━━━ INPUT DATA
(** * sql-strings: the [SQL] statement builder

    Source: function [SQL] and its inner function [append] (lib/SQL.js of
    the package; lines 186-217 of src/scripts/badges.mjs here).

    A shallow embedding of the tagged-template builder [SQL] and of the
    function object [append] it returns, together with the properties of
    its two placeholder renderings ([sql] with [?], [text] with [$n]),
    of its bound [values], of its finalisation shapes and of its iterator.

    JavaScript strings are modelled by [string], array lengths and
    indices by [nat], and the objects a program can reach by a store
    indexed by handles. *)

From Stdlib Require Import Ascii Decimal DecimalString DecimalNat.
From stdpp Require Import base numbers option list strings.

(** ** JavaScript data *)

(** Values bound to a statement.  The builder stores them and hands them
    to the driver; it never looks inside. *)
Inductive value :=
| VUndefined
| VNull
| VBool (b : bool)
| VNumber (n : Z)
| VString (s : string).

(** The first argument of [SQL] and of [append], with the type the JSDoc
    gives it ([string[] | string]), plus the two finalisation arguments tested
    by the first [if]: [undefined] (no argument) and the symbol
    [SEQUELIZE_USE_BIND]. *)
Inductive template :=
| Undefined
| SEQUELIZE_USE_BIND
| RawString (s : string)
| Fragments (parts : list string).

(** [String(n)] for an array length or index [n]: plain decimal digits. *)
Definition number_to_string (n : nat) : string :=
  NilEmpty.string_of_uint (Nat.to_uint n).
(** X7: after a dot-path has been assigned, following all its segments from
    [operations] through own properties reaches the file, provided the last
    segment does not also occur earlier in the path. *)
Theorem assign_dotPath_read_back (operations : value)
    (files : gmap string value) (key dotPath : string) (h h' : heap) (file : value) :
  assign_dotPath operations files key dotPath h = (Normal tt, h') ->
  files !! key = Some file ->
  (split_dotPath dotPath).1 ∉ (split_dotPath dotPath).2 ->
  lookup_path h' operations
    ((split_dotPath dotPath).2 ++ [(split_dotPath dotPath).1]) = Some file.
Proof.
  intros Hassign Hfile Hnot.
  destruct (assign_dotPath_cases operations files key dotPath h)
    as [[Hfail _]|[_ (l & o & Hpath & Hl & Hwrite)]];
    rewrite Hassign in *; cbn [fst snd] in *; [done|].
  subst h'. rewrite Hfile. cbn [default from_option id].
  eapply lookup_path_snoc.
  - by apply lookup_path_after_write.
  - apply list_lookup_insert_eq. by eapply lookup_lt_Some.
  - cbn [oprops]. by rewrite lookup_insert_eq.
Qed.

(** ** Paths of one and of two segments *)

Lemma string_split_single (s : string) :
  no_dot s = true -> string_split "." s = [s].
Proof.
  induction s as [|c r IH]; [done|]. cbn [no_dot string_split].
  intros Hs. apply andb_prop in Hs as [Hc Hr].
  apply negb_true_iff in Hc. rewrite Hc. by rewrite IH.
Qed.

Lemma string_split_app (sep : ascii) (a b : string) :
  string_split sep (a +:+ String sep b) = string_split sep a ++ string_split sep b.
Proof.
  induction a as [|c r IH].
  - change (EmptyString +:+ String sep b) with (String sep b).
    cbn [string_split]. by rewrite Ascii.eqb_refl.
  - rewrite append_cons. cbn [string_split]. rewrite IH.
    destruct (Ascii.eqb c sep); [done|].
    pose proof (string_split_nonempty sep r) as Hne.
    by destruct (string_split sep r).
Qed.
━━━━━━
━━━ INPUT DATA
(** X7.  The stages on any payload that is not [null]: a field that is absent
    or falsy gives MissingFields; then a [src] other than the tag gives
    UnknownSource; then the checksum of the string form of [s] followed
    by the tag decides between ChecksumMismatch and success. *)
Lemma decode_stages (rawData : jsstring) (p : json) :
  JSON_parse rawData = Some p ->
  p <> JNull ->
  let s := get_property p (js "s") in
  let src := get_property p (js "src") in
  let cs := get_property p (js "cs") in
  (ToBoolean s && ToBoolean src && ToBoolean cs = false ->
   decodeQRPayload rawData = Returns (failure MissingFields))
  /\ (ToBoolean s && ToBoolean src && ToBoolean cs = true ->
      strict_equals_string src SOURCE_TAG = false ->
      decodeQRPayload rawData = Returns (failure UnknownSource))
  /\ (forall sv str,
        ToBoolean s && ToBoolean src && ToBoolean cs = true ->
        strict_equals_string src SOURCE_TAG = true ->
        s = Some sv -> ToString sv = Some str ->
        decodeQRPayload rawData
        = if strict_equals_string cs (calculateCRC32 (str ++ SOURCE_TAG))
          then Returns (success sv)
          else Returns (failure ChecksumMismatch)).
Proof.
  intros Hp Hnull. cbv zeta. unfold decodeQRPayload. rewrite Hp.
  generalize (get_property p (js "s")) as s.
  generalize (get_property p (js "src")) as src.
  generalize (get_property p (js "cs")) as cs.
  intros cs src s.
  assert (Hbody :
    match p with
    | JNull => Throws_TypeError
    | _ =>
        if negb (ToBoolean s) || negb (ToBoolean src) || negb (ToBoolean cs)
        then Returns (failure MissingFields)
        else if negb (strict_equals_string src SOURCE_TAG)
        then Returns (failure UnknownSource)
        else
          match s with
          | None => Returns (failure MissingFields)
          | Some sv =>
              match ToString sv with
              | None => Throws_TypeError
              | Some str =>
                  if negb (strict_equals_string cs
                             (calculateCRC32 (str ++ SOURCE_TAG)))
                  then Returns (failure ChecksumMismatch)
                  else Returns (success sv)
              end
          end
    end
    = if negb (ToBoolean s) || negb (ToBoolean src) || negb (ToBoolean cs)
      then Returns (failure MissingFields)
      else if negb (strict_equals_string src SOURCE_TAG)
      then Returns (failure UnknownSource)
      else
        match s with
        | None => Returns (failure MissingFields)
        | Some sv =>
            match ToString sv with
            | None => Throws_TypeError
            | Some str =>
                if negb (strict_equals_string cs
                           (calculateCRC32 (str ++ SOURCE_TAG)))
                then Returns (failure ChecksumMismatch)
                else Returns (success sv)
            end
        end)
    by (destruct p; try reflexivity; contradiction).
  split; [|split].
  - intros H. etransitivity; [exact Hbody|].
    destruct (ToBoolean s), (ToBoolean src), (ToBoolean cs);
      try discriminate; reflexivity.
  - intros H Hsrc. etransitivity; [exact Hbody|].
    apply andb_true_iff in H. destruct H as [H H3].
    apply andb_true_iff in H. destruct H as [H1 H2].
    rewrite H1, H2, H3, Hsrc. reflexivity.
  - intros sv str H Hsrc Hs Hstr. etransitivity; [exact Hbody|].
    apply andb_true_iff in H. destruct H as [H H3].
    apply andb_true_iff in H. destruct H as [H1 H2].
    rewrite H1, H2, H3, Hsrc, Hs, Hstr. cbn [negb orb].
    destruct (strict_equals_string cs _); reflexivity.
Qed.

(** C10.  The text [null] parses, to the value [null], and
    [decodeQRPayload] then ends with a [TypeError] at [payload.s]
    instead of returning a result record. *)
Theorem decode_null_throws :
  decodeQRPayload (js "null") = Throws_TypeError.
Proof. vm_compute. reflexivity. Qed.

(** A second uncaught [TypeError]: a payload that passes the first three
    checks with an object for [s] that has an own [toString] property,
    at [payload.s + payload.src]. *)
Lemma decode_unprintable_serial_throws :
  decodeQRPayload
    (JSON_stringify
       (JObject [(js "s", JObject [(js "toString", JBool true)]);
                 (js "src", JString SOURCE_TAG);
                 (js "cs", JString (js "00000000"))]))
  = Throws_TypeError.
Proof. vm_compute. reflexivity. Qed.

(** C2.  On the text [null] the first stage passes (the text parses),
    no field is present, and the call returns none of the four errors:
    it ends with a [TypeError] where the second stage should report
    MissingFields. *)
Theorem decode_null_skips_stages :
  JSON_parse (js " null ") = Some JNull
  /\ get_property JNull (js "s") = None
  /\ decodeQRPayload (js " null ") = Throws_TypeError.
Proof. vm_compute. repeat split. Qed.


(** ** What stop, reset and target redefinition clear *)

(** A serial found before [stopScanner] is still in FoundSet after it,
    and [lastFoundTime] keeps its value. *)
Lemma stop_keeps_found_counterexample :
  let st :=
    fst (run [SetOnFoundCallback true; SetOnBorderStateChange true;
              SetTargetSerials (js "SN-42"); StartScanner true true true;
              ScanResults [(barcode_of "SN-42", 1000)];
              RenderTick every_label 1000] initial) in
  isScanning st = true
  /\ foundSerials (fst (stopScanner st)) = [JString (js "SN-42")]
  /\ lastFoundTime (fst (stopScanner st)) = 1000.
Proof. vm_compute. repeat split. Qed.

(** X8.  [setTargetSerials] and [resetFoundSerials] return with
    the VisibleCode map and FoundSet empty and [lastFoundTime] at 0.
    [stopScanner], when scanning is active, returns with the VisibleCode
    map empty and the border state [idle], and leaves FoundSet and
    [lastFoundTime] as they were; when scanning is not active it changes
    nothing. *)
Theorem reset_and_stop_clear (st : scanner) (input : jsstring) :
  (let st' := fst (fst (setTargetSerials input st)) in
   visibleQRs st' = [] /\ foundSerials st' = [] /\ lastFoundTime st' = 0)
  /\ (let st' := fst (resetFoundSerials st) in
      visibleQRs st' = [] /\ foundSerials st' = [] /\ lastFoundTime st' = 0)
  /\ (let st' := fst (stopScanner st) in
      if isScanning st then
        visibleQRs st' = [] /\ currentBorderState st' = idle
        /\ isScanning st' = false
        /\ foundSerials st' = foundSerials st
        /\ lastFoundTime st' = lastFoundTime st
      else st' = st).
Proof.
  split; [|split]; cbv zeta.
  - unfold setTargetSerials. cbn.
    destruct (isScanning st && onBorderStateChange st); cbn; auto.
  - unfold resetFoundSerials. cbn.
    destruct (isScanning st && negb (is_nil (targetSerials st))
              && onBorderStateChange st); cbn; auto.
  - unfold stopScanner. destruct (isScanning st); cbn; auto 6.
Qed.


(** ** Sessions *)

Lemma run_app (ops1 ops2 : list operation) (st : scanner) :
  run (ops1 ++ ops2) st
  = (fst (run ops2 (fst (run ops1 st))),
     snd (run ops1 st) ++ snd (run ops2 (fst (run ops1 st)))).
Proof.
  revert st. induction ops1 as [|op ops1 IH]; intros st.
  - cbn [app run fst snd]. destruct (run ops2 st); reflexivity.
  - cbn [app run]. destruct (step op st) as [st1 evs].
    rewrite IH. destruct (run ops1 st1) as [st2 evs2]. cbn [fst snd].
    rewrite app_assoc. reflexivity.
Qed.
━━━━━━
━━━ INPUT DATA
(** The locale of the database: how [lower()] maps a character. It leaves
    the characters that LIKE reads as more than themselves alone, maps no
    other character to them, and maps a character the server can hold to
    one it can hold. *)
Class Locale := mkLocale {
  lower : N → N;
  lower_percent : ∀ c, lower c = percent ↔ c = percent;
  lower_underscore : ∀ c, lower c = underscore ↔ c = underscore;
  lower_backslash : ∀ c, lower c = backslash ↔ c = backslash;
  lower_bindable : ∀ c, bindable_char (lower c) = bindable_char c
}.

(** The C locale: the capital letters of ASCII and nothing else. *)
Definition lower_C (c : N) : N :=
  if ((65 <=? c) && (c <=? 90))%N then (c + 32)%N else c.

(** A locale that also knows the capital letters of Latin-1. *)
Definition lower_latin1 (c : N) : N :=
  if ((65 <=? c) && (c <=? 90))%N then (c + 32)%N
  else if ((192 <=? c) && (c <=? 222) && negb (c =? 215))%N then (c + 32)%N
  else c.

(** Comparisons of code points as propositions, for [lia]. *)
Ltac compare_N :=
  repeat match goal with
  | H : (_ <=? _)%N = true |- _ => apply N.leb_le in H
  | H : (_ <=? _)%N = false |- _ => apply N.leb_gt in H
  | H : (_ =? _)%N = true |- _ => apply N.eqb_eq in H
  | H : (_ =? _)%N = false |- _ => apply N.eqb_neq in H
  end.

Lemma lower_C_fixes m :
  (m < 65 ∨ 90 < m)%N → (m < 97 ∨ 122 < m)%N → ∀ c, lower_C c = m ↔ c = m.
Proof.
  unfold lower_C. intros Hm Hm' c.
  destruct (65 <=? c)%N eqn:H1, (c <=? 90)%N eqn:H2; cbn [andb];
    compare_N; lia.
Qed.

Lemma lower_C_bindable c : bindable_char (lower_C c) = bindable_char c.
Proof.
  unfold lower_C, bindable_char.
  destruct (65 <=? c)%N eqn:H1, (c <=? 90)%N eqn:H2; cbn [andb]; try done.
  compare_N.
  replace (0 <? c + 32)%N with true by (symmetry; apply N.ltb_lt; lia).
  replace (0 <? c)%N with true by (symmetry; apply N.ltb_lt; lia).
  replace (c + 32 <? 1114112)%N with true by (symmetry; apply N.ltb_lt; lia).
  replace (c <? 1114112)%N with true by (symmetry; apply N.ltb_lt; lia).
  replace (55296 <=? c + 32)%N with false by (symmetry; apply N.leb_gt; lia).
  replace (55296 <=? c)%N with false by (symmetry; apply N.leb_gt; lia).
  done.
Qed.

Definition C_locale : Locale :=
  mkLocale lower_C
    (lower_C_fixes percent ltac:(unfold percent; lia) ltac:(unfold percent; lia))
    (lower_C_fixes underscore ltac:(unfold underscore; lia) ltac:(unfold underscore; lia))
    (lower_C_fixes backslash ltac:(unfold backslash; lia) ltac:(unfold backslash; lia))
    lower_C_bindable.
━━━━━━
THE PROBLEM - Everything above from the line containing "(** * sql-strings: the" down to the line containing "segment does not" should be copied exactly, both end lines included, and nothing else.

ANSWER -
(** * sql-strings: the [SQL] statement builder

    Source: function [SQL] and its inner function [append] (lib/SQL.js of
    the package; lines 186-217 of src/scripts/badges.mjs here).

    A shallow embedding of the tagged-template builder [SQL] and of the
    function object [append] it returns, together with the properties of
    its two placeholder renderings ([sql] with [?], [text] with [$n]),
    of its bound [values], of its finalisation shapes and of its iterator.

    JavaScript strings are modelled by [string], array lengths and
    indices by [nat], and the objects a program can reach by a store
    indexed by handles. *)

From Stdlib Require Import Ascii Decimal DecimalString DecimalNat.
From stdpp Require Import base numbers option list strings.

(** ** JavaScript data *)

(** Values bound to a statement.  The builder stores them and hands them
    to the driver; it never looks inside. *)
Inductive value :=
| VUndefined
| VNull
| VBool (b : bool)
| VNumber (n : Z)
| VString (s : string).

(** The first argument of [SQL] and of [append], with the type the JSDoc
    gives it ([string[] | string]), plus the two finalisation arguments tested
    by the first [if]: [undefined] (no argument) and the symbol
    [SEQUELIZE_USE_BIND]. *)
Inductive template :=
| Undefined
| SEQUELIZE_USE_BIND
| RawString (s : string)
| Fragments (parts : list string).

(** [String(n)] for an array length or index [n]: plain decimal digits. *)
Definition number_to_string (n : nat) : string :=
  NilEmpty.string_of_uint (Nat.to_uint n).
(** X7: after a dot-path has been assigned, following all its segments from
    [operations] through own properties reaches the file, provided the last
    segment does not also occur earlier in the path. *)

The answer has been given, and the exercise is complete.